(Stored items)

Start of Block

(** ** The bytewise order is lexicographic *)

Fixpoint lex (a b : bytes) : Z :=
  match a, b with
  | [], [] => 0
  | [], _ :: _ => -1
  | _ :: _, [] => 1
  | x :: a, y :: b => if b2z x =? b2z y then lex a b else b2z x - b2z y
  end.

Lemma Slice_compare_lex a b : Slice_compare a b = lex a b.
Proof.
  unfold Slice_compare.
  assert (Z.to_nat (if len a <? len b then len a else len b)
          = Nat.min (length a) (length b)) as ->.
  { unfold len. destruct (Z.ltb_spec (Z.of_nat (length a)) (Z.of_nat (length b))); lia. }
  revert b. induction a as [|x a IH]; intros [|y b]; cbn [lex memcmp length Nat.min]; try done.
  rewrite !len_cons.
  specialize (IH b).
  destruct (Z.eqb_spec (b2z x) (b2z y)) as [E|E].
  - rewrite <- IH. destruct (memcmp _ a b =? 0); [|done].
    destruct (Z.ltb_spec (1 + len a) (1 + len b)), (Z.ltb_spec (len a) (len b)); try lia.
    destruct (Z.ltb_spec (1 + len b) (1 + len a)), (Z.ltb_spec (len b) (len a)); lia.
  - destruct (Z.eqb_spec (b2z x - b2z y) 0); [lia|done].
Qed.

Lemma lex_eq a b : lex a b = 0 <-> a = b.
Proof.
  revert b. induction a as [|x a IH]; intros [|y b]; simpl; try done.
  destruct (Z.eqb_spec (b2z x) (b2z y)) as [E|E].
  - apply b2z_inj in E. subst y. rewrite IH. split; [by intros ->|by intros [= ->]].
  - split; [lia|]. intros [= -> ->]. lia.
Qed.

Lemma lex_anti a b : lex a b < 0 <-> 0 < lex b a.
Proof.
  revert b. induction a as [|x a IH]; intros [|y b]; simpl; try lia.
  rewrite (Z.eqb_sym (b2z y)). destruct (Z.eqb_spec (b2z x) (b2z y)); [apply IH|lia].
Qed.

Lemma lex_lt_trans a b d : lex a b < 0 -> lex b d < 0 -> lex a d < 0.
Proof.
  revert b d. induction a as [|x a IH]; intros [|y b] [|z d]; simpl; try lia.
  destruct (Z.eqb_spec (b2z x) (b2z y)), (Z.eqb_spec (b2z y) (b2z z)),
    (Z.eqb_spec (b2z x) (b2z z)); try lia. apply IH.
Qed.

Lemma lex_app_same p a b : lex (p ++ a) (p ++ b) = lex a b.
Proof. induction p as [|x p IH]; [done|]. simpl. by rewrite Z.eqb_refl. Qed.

End of Block

Up to and including the line with "unfold Slice_compare.", print every line of the records from the start.

## Result for this exercise
(** ** The bytewise order is lexicographic *)

Fixpoint lex (a b : bytes) : Z :=
  match a, b with
  | [], [] => 0
  | [], _ :: _ => -1
  | _ :: _, [] => 1
  | x :: a, y :: b => if b2z x =? b2z y then lex a b else b2z x - b2z y
  end.

Lemma Slice_compare_lex a b : Slice_compare a b = lex a b.
Proof.
  unfold Slice_compare.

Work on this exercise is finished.